Polio was eliminated in the Americas by 1994. The disease was officially eliminated in 36 Western Pacific countries, including China and Australia in 2000. Europe was declared polio-free in 2002. Since January 2011, there were no reported cases of the disease in India, and hence in February 2012, the country was taken off the WHO list of polio endemic countries. If there are no cases of polio in the country for two more years, it will be declared as a polio-free country. As of 2016, polio remains actively spreading in only two countries: Pakistan, and Afghanistan. Although poliovirus transmission has been interrupted in much of the world, transmission of wild poliovirus does continue and creates an ongoing risk for the importation of wild poliovirus into previously polio-free regions. If importations of poliovirus occur, outbreaks of poliomyelitis may develop, especially in areas with low vaccination coverage and poor sanitation. As a result, high levels of vaccination coverage must be maintained. In November 2013, the World Health Organization announced a polio outbreak in Syria. In response, the Armenian government put out a notice asking Syrian Armenians under age 15 to get the polio vaccine. As of 2014, polio virus has spread out to ten countries mainly in Africa, Asia and the Middle East with Pakistan, Syria and Cameroon advising vaccinations to outbound travelers. In 2015, the World Health Organization announced a deal with the Taliban to encourage them to distribute the vaccine in areas they control. Polio vaccination programs have received resistance from some people in Pakistan, Afghanistan, and Nigeria (the three countries with remaining polio cases). Indeed, on September 11, 2016, two unidentified gunmen associated with the Pakistani Taliban, Jamaat-ul-Ahrar, shot Zakaullah Khan, a doctor who was administering polio vaccines in Pakistan. The leader of the Jamaat-ul-Ahrar claimed responsibility for the shooting and says that the group will continue to keep doing these kinds of attacks. There is a history surrounding vaccines in Pakistan as in 2011 the CIA organized a fake vaccination program in order to help find Osama Bin Laden. Additionally, some people believe that the vaccines are secretly being used for sterilization of Muslims. This resistance to and skepticism of vaccinations has consequently slowed down the polio eradication process within the three remaining countries. 
Society and culture
The wholesale cost is about 0.25 USD per dose for the oral form as of 2014. The inactivated vaccine is available to GAVI-supported countries for as little as EUR 0.75 per dose (approximately USD 1.00 per dose at current exchange rates) in ten-dose vials.

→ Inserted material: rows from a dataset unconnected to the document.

(** X19. For a positive [beta] and four vectors none of which is empty,
    the loss that [forward] returns is never negative, whichever of the
    three classes computes it and whatever the shapes of the vectors.
    The batch without an example, on which the mean is not a number, is
    left out. *)
Theorem loss_nonnegative (beta : R) (cls : loss_class)
    (pc pr rc rr : list R) (loss chosen rejected : R) :
  0 < beta ->
  pc <> [] -> pr <> [] -> rc <> [] -> rr <> [] ->
  forward beta cls pc pr rc rr = Ok (loss, chosen, rejected) ->
  0 <= loss.
Proof.
  unfold forward. intros _ _ _ _ _ H.
  bind_inv H as pi_logratios Hpi. bind_inv H as ref_logratios Href.
  bind_inv H as logits Hlogits. bind_inv H as c Hc. bind_inv H as r Hr.
  injection H as <- _ _.
  apply mean_nonnegative, get_losses_nonnegative.
Qed.

(** An instance of X19: a batch of two examples, squared variant. *)
Lemma loss_nonnegative_example :
  0 <= mean (get_losses (1 / 2) IPOLoss
               (zip_with Rminus (zip_with Rminus [-1; -3] [-2; -1])
                  (zip_with Rminus [-1; -2] [-2; -2]))).
Proof.
  apply (loss_nonnegative (1 / 2) IPOLoss [-1; -3] [-2; -1] [-1; -2]
           [-2; -2] _
           (mean (Rmult (1 / 2) <$> zip_with Rminus [-1; -3] [-1; -2]))
           (mean (Rmult (1 / 2) <$> zip_with Rminus [-2; -1] [-2; -2])));
    [lra | discriminate.. |].
  apply forward_same_length; reflexivity.
Defined.

(** X20. For four vectors of one length and a positive [beta], the mean
    chosen reward exceeds the mean rejected reward by [beta] times the
    mean of the logits that the losses are computed from. *)
Theorem reward_margin (beta : R) (cls : loss_class)
    (pc pr rc rr : list R) (loss chosen rejected : R) :
  0 < beta ->
  length pr = length pc -> length rc = length pc ->
  length rr = length pc ->
  forward beta cls pc pr rc rr = Ok (loss, chosen, rejected) ->
  exists logits,
    (sub pc pr ≫= fun pi_logratios =>
     sub rc rr ≫= fun ref_logratios =>
     sub pi_logratios ref_logratios) = Ok logits /\
    loss = mean (get_losses beta cls logits) /\
    chosen - rejected = beta * mean logits.
Proof.
  intros _ Hpr Hrc Hrr H.
  rewrite forward_same_length in H by assumption.
  injection H as <- <- <-.
  exists (zip_with Rminus (zip_with Rminus pc pr) (zip_with Rminus rc rr)).
  split; [|split; [reflexivity|]].
  - unfold sub.
    repeat (rewrite elementwise_same_length
              by (rewrite ?length_zip_with; congruence || lia);
            cbn [mbind outcome_bind]).
    reflexivity.
  - unfold mean. rewrite !sum_scaled, !length_fmap, !length_zip_with.
    rewrite !sum_difference by (rewrite ?length_zip_with; congruence || lia).
    rewrite Hpr, Hrc, Hrr, !Nat.min_id. unfold Rdiv. ring.
Qed.

(** An instance of X20: a batch of two examples, hinge variant. *)
Lemma reward_margin_example :
  exists logits,
    (sub [-1; -3] [-2; -1] ≫= fun pi_logratios =>
     sub [-1; -2] [-2; -2] ≫= fun ref_logratios =>
     sub pi_logratios ref_logratios) = Ok logits /\
    mean (get_losses (1 / 2) HingeLoss
            (zip_with Rminus (zip_with Rminus [-1; -3] [-2; -1])
               (zip_with Rminus [-1; -2] [-2; -2])))
      = mean (get_losses (1 / 2) HingeLoss logits) /\
    mean (Rmult (1 / 2) <$> zip_with Rminus [-1; -3] [-1; -2])
      - mean (Rmult (1 / 2) <$> zip_with Rminus [-2; -1] [-2; -2])
      = 1 / 2 * mean logits.
Proof.
  apply (reward_margin (1 / 2) HingeLoss [-1; -3] [-2; -1] [-1; -2]
           [-2; -2]);
    [lra | reflexivity | reflexivity | reflexivity |].
  apply forward_same_length; reflexivity.
Defined.

(** X21. When the policy gives every response the log-probability that
    the reference gives it, on a batch that is not empty and for a
    positive [beta], the logits are zero: the loss is [ln 2] for
    [DPOLoss], 1 for [HingeLoss] and [(1 / (2 * beta))^2] for [IPOLoss],
    and both rewards are zero. *)
Theorem policy_is_reference (beta : R) (cls : loss_class)
    (chosen_logps rejected_logps : list R) :
  0 < beta ->
  chosen_logps <> [] ->
  length rejected_logps = length chosen_logps ->
  forward beta cls chosen_logps rejected_logps chosen_logps rejected_logps
    = Ok (match cls with
          | DPOLoss => ln 2
          | HingeLoss => 1
          | IPOLoss => (1 / (2 * beta)) ^ 2
          end, 0, 0).
Proof.
  intros _ Hne Hlen.
  assert (0 < length chosen_logps)%nat as Hpos
    by (destruct chosen_logps; [done | simpl; lia]).
  rewrite forward_same_length by congruence.
  rewrite (zip_with_diagonal chosen_logps).
  rewrite (zip_with_diagonal rejected_logps).
  assert (zip_with Rminus (zip_with Rminus chosen_logps rejected_logps)
            (zip_with Rminus chosen_logps rejected_logps)
          = replicate (length chosen_logps) 0) as ->.
  { rewrite zip_with_diagonal, length_zip_with, Hlen. f_equal. lia. }
  rewrite Hlen, !fmap_replicate, Rmult_0_r, !mean_constant by assumption.
  f_equal. f_equal. f_equal.
  destruct cls; simpl; rewrite fmap_replicate, mean_constant by assumption.
  - rewrite !Rmult_0_r, logsigmoid_0. ring.
  - rewrite Rmult_0_r, Rminus_0_r. unfold relu. apply Rmax_right. lra.
  - unfold Rdiv. ring.
Qed.

(** An instance of X21: a batch of two examples, sigmoid variant. *)
Lemma policy_is_reference_example :
  forward (1 / 10) DPOLoss [-1; -3] [-2; -1] [-1; -3] [-2; -1]
    = Ok (ln 2, 0, 0).
Proof.
  apply (policy_is_reference (1 / 10) DPOLoss [-1; -3] [-2; -1]);
    [lra | discriminate | reflexivity].
Defined.

End LossBounds.

(** ** The stopping criteria *)

Section Stopping.

Import TokenStoppingCriteria.

(** A window of [n] elements that starts at [i] within the row. *)
Lemma slice_window {A : Type} (row : list A) (i n : nat) :
  (i + n <= length row)%nat ->
  PySeq.slice row (Z.of_nat i) (Z.of_nat i + Z.of_nat n)
    = take n (drop i row).
Proof.
  intros Hin. unfold PySeq.slice. rewrite !bound_nonneg by lia.
  replace (Z.to_nat (Z.of_nat i) `min` length row)%nat with i by lia.
  replace (Z.to_nat (Z.of_nat i + Z.of_nat n) `min` length row - i)%nat
    with n by lia.
  reflexivity.
Qed.

Lemma all_equal_eq (a b : list Z) :
  length a = length b -> all_equal a b = true <-> a = b.
Proof.
  unfold all_equal. revert b.
  induction a as [|x a IH]; intros [|y b] Hlen; try discriminate.
  - done.
  - simpl. rewrite andb_true_iff, Z.eqb_eq, IH by (simpl in Hlen; lia).
    split; [by intros [-> ->] | by intros [= -> ->]].
Qed.

Lemma stride_true (row vector : list Z) (starts : list Z) :
  stride row vector starts = true <->
  exists i, i ∈ starts /\
    all_equal (PySeq.slice row i (i + Py.len vector)) vector = true.
Proof.
  induction starts as [|i starts IH]; simpl.
  - split; [discriminate|]. intros (i & Hi & _). by apply elem_of_nil in Hi.
  - destruct (all_equal _ vector) eqn:Hw.
    + split; [|done]. intros _. exists i. split; [by left | done].
    + rewrite IH. split.
      * intros (j & Hj & Hall). exists j. split; [by right | done].
      * intros (j & Hj & Hall). apply elem_of_cons in Hj as [->|Hj];
          [congruence|]. by exists j.
Qed.

Lemma elem_of_range (n i : Z) :
  i ∈ PySeq.range n <-> exists k : nat, i = Z.of_nat k /\ Z.of_nat k < n.
Proof.
  unfold PySeq.range. rewrite list_elem_of_fmap. split.
  - intros (k & -> & Hk). apply elem_of_seq in Hk. exists k. split; [done|].
    lia.
  - intros (k & -> & Hk). exists k. split; [done|]. apply elem_of_seq. lia.
Qed.

(** The loop over the start positions leaves with [break] exactly when
    the vector occurs in the row. *)
Lemma stride_infix (row vector : list Z) :
  stride row vector (PySeq.range (Py.len row - Py.len vector + 1)) = true
  <-> PySeq.infix vector row.
Proof.
  rewrite stride_true. unfold Py.len. split.
  - intros (i & Hi & Hall). apply elem_of_range in Hi as (k & -> & Hk).
    rewrite slice_window in Hall by lia.
    apply all_equal_eq in Hall;
      [|rewrite length_take, length_drop; lia].
    exists (take k row), (drop (length vector) (drop k row)).
    by rewrite <- Hall at 1; rewrite !take_drop.
  - intros (before & after & ->). exists (Z.of_nat (length before)).
    rewrite !length_app. split.
    + apply elem_of_range. exists (length before). split; [done|]. lia.
    + rewrite slice_window by (rewrite !length_app; lia).
      rewrite drop_app_length, take_app_length.
      by apply all_equal_eq.
Qed.

(** The count of the rows in which the vector is found. *)
Lemma found_rows (vector : list Z) (matrix : list (list Z)) (found : Z) :
  exists k : nat,
    foldl (fun (found : Z) (row : list Z) =>
             if stride row vector
                  (PySeq.range (Py.len row - Py.len vector + 1))
             then found + 1
             else found)
      found matrix = found + Z.of_nat k /\
    (k <= length matrix)%nat /\
    (k = length matrix <-> Forall (PySeq.infix vector) matrix) /\
    (k = 0%nat <->
     Forall (fun row => ~ PySeq.infix vector row) matrix).
Proof.
  revert found. induction matrix as [|row matrix IH]; intros found.
  - exists 0%nat. simpl. repeat split; try done; lia.
  - simpl.
    destruct (stride row vector _) eqn:Hrow.
    + apply stride_infix in Hrow.
      destruct (IH (found + 1)) as (k & -> & Hle & Hall & Hnone).
      exists (S k). split; [lia|]. split; [lia|]. split.
      * rewrite Forall_cons, <- Hall. split; [by intros [= ->] | lia].
      * split; [discriminate|]. by intros [Hnot _]%Forall_cons.
    + assert (~ PySeq.infix vector row) as Hnot
        by (rewrite <- stride_infix; congruence).
      destruct (IH found) as (k & -> & Hle & Hall & Hnone).
      exists k. split; [done|]. split; [lia|]. split.
      * split; [lia|]. by intros [Hin _]%Forall_cons.
      * rewrite Forall_cons, <- Hnone. tauto.
Qed.

(** X22. [get_num_vector_found_in_matrix_rows] counts rows: its value
    lies between zero and the number of rows; it is the number of rows
    exactly when the vector occurs in every row as a run of consecutive
    ids, and zero exactly when it occurs in none. *)
Theorem found_in_matrix_rows (vector : list Z) (matrix : list (list Z)) :
  0 <= get_num_vector_found_in_matrix_rows vector matrix <= Py.len matrix /\
  (get_num_vector_found_in_matrix_rows vector matrix = Py.len matrix <->
   Forall (PySeq.infix vector) matrix) /\
  (get_num_vector_found_in_matrix_rows vector matrix = 0 <->
   Forall (fun row => ~ PySeq.infix vector row) matrix).
Proof.
  unfold get_num_vector_found_in_matrix_rows.
  destruct (found_rows vector matrix 0) as (k & -> & Hle & Hall & Hnone).
  unfold Py.len. split; [lia|]. split.
  - rewrite <- Hall. lia.
  - rewrite <- Hnone. lia.
Qed.

(** A row has a position that holds the id. *)
Lemma row_has_id (row : list Z) (id : Z) :
  (0 <? foldr Z.add 0 ((fun x : Z => if x =? id then 1 else 0) <$> row))
    = true
  <-> id ∈ row.
Proof.
  rewrite Z.ltb_lt.
  assert (0 <= foldr Z.add 0
                 ((fun x : Z => if x =? id then 1 else 0) <$> row)) as Hge.
  { induction row as [|x row IH]; [done|]. rewrite fmap_cons. cbn [foldr].
    destruct (x =? id); lia. }
  induction row as [|x row IH].
  - simpl. split; [lia|]. by intros ?%elem_of_nil.
  - rewrite fmap_cons in *. cbn [foldr] in *. rewrite elem_of_cons.
    assert (0 <= foldr Z.add 0
                   ((fun x : Z => if x =? id then 1 else 0) <$> row))
      as Hrest.
    { clear. induction row as [|y row IH]; [done|]. rewrite fmap_cons.
      cbn [foldr]. destruct (y =? id); lia. }
    destruct (Z.eqb_spec x id) as [->|Hne].
    + split; [by left | lia].
    + rewrite Z.add_0_l, (IH Hrest). split; [by right|].
      by intros [?|?].
Qed.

In the United States it costs between 25 and 50 USD for the inactivated form.
A widespread misconception has arisen in Pakistan that polio vaccine contained Haram ingredients and could cause impotence and infertility in male children, leading some less-educated parents not to have their children vaccinated. This belief is most prevalent in the Khyber Pakhtunkhwa province and the FATA region, where people are likely to be influenced by conservative teachings. There also have been attacks on polio vaccination teams. This is hampering international efforts to eradicate polio in Pakistan and globally since the virus can be carried by travelers.